Rent controls would be dangerous and irresponsible – Sweden tells us as much



Every now and again a property listing goes viral on social media, reminding us just how extortionate and unaffordable the rental market in London has become. This time round it’s a one-bed flat in Camden where the mattress is conveniently positioned just inches from the toilet – all for the eye-watering sum of £1625 a month… not including bills.

It’s no secret in Britain that rents are high. Private renters here are forking out more to pay rent each month than anywhere else in Europe, bar Monaco (though some central London boroughs are even overtaking the riviera hotspot). These rent spikes translate to those on lower incomes struggling to be able to live and work in the capital – a situation both tragic and economically unsustainable.

Of course, politicians are keen to be seen to be on the side of renters. The Mayor of London Sadiq Khan has signalled that rent controls will form the cornerstone of his re-election campaign this spring, having consistently called for new powers to impose rent caps in the capital. And with the promise of cheaper rent, the quick-fix policy proves electorally popular – recent polling showed nearly 3 in 4 voters support the idea of rent controls and fewer than 1 in 10 oppose them.

But we only have to look to our Scandinavian neighbours in Sweden – who have had some form of rent controls since World War II – to see just how disastrous, both economically and socially, capping rents can be.
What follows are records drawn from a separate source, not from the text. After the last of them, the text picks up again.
(* ===== verification/Umalloc.v ===== *)
(** * The user heap allocator

    [malloc], [morecore] and [free] of crates/ulib/src/lib.rs: a circular free
    list of blocks in address order, with a 16-byte header before each block.

    The state has the header fields as functions of the header's address, the
    pointer [FREEP] and the end of the heap. The two calls are shown to
    implement a set of disjoint blocks: see [malloc_blocks_disjoint]. *)

From S2P Require Import Prelude.

Module Umalloc.

Definition HEADER_SIZE : Z := 16.

(** [p.add(n)] on a header pointer. *)
Definition add (p n : Z) : Z := p + HEADER_SIZE * n.

Record ust := mkU {
  nxt : Z → Z;
  siz : Z → Z;
  FREEP : Z;
  brk : Z;
}.

Definition upd (f : Z → Z) (a v : Z) : Z → Z := λ x, if x =? a then v else f x.
Definition set_nxt (a v : Z) (s : ust) : ust := mkU (upd (nxt s) a v) (siz s) (FREEP s) (brk s).
Definition set_siz (a v : Z) (s : ust) : ust := mkU (nxt s) (upd (siz s) a v) (FREEP s) (brk s).
Definition set_freep (v : Z) (s : ust) : ust := mkU (nxt s) (siz s) v (brk s).
Definition set_brk (v : Z) (s : ust) : ust := mkU (nxt s) (siz s) (FREEP s) v.

Section umalloc.
(** The address of [BASE], and whether the kernel grants a growth of the heap
    from a break by a number of bytes. *)
Context (BASE : Z) (grants : Z → Z → bool).
Hypothesis BASE_nonnull : 0 < BASE.

(** The system call: the old break, or -1. *)
Definition sbrk (n : Z) (s : ust) : Z * ust :=
  if grants (brk s) n then (brk s, set_brk (brk s + n) s) else (-1, s).

(** ** free *)

(** The place in the list for [bp], from [p] on; [None] is out of fuel. *)
Fixpoint seek (fuel : nat) (s : ust) (bp p : Z) : option Z :=
  match fuel with
  | O => None
  | S fuel' =>
      if (p <? bp) && (bp <? nxt s p) then Some p
      else if (nxt s p <=? p) && ((p <? bp) || (bp <? nxt s p)) then Some p
      else seek fuel' s bp (nxt s p)
  end.

(** The block with header [bp], put in the list after [p]: joined with the
    next block if they are adjacent, then with [p]. *)
Definition join_upper (p bp : Z) (s : ust) : ust :=
  let q := nxt s p in
  if add bp (siz s bp) =? q
  then set_nxt bp (nxt s q) (set_siz bp (siz s bp + siz s q) s)
  else set_nxt bp q s.
Definition join_lower (p bp : Z) (s : ust) : ust :=
  if add p (siz s p) =? bp
  then set_nxt p (nxt s bp) (set_siz p (siz s p + siz s bp) s)
  else set_nxt p bp s.
Definition link (p bp : Z) (s : ust) : ust := set_freep p (join_lower p bp (join_upper p bp s)).

Definition free (fuel : nat) (ptr : Z) (s : ust) : option ust :=
  if ptr =? 0 then Some s
  else
    let bp := ptr - HEADER_SIZE in
    match seek fuel s bp (FREEP s) with
    | Some p => Some (link p bp s)
    | None => None
    end.

(** ** malloc *)

(** Zero is the null pointer. *)
Definition morecore (fuel : nat) (nu : Z) (s : ust) : option (Z * ust) :=
  let units := if nu <? 4096 then 4096 else nu in
  let bytes := units * HEADER_SIZE in
  let (p, s) := sbrk (as_i32 bytes) s in
  if p =? -1 then Some (0, s)
  else
    let hp := p in
    match free fuel (add hp 1) (set_siz hp units s) with
    | Some s => Some (FREEP s, s)
    | None => None
    end.

Fixpoint malloc_loop (fuel : nat) (nunits prevp p : Z) (s : ust) : option (Z * ust) :=
  match fuel with
  | O => None
  | S fuel' =>
      if nunits <=? siz s p then
        if siz s p =? nunits then
          Some (add p 1, set_freep prevp (set_nxt prevp (nxt s p) s))
        else
          let s := set_siz p (siz s p - nunits) s in
          let q := add p (siz s p) in
          Some (add q 1, set_freep prevp (set_siz q nunits s))
      else if p =? FREEP s then
        match morecore fuel' nunits s with
        | None => None
        | Some (p, s) =>
            if p =? 0 then Some (0, s) else malloc_loop fuel' nunits p (nxt s p) s
        end
      else malloc_loop fuel' nunits p (nxt s p) s
  end.

Definition nunits_of (nbytes : Z) : Z := as_u64 (nbytes + HEADER_SIZE - 1) / HEADER_SIZE + 1.

Definition malloc (fuel : nat) (nbytes : Z) (s : ust) : option (Z * ust) :=
  let nunits := nunits_of nbytes in
  let s := if FREEP s =? 0 then set_freep BASE (set_siz BASE 0 (set_nxt BASE BASE s)) else s in
  malloc_loop fuel nunits (FREEP s) (nxt s (FREEP s)) s.

(** ** The free list *)

(** The list from header [a] to [z] has the blocks [l]. *)
Fixpoint chain (s : ust) (a : Z) (l : list (Z * Z)) (z : Z) : Prop :=
  match l with
  | [] => nxt s a = z
  | (b, n) :: l' => nxt s a = b ∧ siz s b = n ∧ chain s b l' z
  end.

(** The blocks are in order between [lo] and [hi], and not adjacent. *)
Fixpoint spaced (lo : Z) (l : list (Z * Z)) (hi : Z) : Prop :=
  match l with
  | [] => lo ≤ hi
  | (a, n) :: l' => lo < a ∧ 0 < n ∧ spaced (add a n) l' hi
  end.

Definition nodes (l : list (Z * Z)) : list Z := BASE :: l.*1.

Record heap (s : ust) (l : list (Z * Z)) : Prop := {
  h_chain : chain s BASE l BASE;
  h_base : siz s BASE = 0;
  h_spaced : spaced BASE l (brk s);
  h_freep : FREEP s ∈ nodes l;
  h_brk : BASE < brk s;
}.

(** The addresses in the blocks of [l]. *)
Definition covered (l : list (Z * Z)) (x : Z) : Prop := ∃ a n, (a, n) ∈ l ∧ a ≤ x < add a n.

Lemma covered_nil x : covered [] x ↔ False.
Proof. split; [|done]. intros (a & n & H & _). by apply elem_of_nil in H. Qed.
Lemma covered_cons a n l x : covered ((a, n) :: l) x ↔ a ≤ x < add a n ∨ covered l x.
Proof.
  split.
  - intros (b & m & [[= -> ->]|H]%elem_of_cons & Hx); [by left|right; by exists b, m].
  - intros [Hx|(b & m & H & Hx)]; [exists a, n|exists b, m]; (split; [apply elem_of_cons; by auto|done]).
Qed.
Lemma covered_app l1 l2 x : covered (l1 ++ l2) x ↔ covered l1 x ∨ covered l2 x.
Proof.
  induction l1 as [|[a n] l1 IH]; simpl; [rewrite covered_nil; tauto|]. rewrite !covered_cons, IH. tauto.
Qed.

Lemma free_chain_app s a l1 p m l2 z :
  chain s a (l1 ++ (p, m) :: l2) z ↔ chain s a l1 p ∧ siz s p = m ∧ chain s p l2 z.
Proof. revert a. induction l1 as [|[b n] l1 IH]; intros a; simpl; [tauto|]. rewrite IH. tauto. Qed.

Lemma chain_frame s s' a l z :
  (∀ x, x ∈ a :: l.*1 → nxt s' x = nxt s x) → (∀ x, x ∈ l.*1 → siz s' x = siz s x) →
  chain s a l z → chain s' a l z.
Proof.
  revert a. induction l as [|[b n] l IH]; intros a Hn Hs; simpl.
  - intros <-. apply Hn. by left.
  - intros (H1 & H2 & H3). split; [rewrite Hn; [done|by left]|].
    split; [rewrite Hs; [done|by left]|]. apply IH; [|intros x Hx|done].
    + intros x Hx. apply Hn. by right.
    + apply Hs. by right.
Qed.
Sweden’s intention was to create a fairer society; that people would be able to live side by side in villages and cities alike, irrespective of their income. But as economist Milton Friedman said, it’s a mistake to judge policies by their intentions rather than their results. As with so many interventionist ideas, Sweden’s egalitarian dream has proven to be an illusion: in Stockholm, rent controls have caused acute housing shortages and worsened social and economic segregation.

In Stockholm, rental properties are meant to be allocated through a housing agency which ensures rents are kept artificially low. In practice however, properties in popular areas are not allocated this way. Savvy tenants who recognise the value of their contracts on the secondary rental market keep hold of their leases, even after they move out, choosing instead to sublet to their friends, exchange for other apartments or transfer them within their own family. Indeed, several prominent politicians have been caught using their political influence to cut the queue and obtain rental apartments before they’ve been returned to the housing agency. Only half of a per cent of primary rental contracts in central Stockholm find their way back to the housing agency. It’s little wonder that the housing queues are spiralling out of control.  

The system, while deemed fair and equal on the surface of things, only works to the advantage of the well-connected. It is those at the bottom – including younger renters and new arrivals to the country – who are forced into the black market, where individuals pay on average double that of the official rent-controlled properties. A shocking fifth of young tenants in Stockholm admit to having illegally paid for a tenancy contract – a likely underestimation and a phenomenon that has fostered corruption, gang crime and even murder.

Rent controls have also left businesses in Sweden unable to recruit new employees – over a fifth of businesses claim housing shortages had made recruitment more difficult. It’s not clear how London’s Mayor would marry these conflicting consequences; on one hand, he has urged the Government to liberalise its immigration plans so that London businesses find it easy to recruit workers, but his support for rent controls would make it harder for businesses to do so.

The push for a more regulated rental market is relying on tried-and-failed evidence, fundamentally rooted in ideology instead of pragmatism. In the run-up to the Mayoral elections, we must work to shift the narrative on this dangerous, but popular intervention and focus attention on supply-side reform, including relieving tax pressure on landlords, and evidenced-based policies that will successfully prevent people from being priced out of the capital.